(RECORDS FOR THE TASK Opens)
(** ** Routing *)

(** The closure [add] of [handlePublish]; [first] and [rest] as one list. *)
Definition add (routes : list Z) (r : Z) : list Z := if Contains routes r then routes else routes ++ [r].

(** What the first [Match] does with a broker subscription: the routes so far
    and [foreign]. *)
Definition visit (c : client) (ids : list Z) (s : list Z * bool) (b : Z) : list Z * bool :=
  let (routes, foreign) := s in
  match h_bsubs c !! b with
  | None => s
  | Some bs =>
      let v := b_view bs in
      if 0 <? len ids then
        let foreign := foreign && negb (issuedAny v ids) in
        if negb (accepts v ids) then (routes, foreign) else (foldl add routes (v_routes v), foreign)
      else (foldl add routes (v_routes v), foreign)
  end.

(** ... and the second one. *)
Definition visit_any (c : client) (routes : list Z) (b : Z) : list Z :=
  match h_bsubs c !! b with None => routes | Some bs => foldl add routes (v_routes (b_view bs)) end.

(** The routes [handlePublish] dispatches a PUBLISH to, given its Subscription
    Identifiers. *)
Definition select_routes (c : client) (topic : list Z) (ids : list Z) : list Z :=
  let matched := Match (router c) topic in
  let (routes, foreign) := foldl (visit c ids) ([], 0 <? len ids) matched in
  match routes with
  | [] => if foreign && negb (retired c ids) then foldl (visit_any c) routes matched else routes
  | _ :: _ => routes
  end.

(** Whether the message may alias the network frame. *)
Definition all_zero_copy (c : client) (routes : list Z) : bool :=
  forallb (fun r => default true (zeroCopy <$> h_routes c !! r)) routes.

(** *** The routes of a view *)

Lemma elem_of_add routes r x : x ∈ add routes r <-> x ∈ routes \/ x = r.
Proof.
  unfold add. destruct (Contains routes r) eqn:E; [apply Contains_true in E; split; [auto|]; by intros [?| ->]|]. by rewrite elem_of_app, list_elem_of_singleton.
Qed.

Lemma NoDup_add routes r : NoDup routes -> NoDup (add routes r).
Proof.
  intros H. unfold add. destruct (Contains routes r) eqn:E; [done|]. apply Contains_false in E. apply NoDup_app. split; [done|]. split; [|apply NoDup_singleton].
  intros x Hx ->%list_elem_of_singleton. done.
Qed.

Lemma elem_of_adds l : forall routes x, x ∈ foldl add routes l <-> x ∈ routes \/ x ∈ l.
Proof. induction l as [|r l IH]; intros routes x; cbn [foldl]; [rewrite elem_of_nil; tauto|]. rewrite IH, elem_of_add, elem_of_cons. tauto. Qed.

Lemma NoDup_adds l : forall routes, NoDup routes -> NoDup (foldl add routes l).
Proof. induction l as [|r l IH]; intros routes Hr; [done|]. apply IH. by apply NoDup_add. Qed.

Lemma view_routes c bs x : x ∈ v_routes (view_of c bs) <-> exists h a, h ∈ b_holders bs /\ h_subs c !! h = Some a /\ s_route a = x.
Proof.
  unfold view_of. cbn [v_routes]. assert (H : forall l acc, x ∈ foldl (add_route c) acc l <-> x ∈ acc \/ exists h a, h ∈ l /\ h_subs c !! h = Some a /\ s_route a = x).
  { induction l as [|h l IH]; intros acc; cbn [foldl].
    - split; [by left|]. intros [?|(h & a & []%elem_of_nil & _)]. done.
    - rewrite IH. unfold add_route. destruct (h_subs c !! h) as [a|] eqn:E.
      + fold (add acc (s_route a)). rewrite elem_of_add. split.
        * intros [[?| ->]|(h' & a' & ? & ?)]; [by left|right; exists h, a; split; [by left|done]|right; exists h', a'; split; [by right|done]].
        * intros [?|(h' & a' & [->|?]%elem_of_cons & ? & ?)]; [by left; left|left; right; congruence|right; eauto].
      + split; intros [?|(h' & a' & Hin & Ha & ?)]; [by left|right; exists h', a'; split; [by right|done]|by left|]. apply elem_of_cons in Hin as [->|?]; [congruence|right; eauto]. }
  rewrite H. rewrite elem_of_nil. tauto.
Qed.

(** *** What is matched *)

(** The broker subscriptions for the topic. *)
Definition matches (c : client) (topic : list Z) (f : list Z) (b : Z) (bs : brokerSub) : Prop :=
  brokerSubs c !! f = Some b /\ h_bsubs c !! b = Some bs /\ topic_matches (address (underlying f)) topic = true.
(RECORDS FOR THE TASK Closes)
(RECORDS FOR THE TASK Opens)
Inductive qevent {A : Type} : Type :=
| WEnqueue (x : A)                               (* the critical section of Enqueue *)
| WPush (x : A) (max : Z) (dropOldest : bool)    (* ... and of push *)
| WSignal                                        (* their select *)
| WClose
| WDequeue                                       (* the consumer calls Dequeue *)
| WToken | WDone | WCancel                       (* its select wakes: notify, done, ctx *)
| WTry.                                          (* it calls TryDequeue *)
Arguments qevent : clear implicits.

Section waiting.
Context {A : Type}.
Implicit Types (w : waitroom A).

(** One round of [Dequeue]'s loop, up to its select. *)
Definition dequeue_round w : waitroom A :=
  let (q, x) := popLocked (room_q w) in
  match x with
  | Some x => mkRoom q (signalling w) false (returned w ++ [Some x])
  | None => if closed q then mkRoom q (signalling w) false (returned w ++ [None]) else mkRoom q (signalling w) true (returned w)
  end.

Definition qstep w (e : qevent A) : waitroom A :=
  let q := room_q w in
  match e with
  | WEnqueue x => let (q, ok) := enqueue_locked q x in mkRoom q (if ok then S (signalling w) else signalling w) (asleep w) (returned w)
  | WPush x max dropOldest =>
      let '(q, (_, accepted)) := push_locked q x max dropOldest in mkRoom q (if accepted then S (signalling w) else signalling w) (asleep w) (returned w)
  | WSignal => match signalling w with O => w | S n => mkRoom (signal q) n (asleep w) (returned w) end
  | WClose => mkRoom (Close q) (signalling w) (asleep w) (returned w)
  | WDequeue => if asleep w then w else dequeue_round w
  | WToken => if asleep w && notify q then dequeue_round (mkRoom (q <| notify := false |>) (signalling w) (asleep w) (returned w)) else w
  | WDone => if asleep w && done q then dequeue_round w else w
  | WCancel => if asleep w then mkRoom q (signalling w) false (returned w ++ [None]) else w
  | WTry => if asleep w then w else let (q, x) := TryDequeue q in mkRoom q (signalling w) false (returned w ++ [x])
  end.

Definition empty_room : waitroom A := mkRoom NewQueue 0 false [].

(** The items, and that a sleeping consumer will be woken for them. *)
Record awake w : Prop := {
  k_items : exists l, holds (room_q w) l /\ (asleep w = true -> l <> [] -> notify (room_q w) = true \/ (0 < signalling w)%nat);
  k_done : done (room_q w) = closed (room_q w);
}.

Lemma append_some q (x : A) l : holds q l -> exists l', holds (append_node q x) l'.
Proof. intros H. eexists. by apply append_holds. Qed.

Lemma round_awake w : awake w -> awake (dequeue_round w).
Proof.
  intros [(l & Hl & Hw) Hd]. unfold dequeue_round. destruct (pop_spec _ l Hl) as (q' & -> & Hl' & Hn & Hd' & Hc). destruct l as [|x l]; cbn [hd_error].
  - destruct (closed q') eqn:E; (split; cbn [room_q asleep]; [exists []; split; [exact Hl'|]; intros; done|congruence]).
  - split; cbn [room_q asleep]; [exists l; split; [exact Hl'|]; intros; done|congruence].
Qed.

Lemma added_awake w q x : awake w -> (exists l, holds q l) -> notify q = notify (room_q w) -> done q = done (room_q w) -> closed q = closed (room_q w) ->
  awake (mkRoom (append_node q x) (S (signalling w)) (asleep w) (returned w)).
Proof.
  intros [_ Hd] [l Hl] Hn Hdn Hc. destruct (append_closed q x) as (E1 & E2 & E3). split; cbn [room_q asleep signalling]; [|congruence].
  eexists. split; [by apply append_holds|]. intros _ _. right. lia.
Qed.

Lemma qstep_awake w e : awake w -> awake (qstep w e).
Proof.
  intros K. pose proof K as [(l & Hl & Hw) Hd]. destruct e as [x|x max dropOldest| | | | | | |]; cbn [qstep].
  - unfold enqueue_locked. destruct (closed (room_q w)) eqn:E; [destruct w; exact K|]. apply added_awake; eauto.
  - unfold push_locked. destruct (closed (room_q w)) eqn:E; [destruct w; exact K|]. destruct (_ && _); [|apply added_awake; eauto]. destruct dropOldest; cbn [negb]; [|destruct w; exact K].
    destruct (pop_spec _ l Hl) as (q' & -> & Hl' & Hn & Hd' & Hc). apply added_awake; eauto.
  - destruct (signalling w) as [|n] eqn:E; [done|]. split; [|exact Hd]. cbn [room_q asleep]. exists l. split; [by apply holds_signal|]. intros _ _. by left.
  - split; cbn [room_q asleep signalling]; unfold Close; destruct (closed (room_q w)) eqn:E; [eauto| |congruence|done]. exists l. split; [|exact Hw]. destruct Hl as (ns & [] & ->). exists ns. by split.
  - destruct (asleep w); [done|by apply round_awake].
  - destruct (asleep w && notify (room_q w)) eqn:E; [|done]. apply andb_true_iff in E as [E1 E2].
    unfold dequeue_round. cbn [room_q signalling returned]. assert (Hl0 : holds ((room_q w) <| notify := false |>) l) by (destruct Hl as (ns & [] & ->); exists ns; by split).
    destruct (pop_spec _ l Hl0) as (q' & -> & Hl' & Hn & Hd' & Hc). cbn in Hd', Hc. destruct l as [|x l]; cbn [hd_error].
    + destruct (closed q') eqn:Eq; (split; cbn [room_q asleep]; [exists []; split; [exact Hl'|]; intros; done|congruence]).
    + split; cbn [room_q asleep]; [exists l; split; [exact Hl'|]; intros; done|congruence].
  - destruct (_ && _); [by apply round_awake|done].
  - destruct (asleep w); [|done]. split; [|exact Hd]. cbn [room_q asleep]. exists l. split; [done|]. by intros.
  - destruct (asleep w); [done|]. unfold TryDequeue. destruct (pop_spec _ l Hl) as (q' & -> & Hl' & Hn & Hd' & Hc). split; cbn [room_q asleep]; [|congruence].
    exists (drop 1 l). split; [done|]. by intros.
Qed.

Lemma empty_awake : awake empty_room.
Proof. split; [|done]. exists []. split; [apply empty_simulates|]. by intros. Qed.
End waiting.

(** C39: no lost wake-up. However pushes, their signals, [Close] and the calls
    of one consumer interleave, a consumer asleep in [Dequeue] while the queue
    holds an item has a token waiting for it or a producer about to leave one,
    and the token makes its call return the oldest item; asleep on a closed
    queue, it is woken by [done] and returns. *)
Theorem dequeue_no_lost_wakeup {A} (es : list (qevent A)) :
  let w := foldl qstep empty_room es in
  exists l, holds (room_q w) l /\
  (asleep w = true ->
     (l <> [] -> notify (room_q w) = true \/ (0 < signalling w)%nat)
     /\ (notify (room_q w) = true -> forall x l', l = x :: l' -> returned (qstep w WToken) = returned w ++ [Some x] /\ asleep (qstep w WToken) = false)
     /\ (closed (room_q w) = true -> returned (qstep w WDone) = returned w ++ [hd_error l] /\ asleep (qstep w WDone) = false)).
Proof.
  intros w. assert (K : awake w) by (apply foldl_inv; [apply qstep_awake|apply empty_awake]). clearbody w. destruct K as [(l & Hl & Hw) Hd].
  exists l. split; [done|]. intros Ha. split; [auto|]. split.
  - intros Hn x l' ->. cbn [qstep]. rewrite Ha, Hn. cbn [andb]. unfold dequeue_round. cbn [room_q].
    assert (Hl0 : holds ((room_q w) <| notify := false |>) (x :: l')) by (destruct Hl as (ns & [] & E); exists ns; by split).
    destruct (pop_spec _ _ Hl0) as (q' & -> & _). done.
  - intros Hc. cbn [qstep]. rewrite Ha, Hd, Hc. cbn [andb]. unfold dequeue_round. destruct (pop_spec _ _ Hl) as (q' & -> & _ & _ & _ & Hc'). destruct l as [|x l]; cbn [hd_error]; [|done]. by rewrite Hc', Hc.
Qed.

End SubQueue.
(RECORDS FOR THE TASK Closes)
#### TRY IT
Count the lines in the entries above that hold the string "induction", and give that count without any other text.

#### SOLUTION TO THIS PROBLEM
3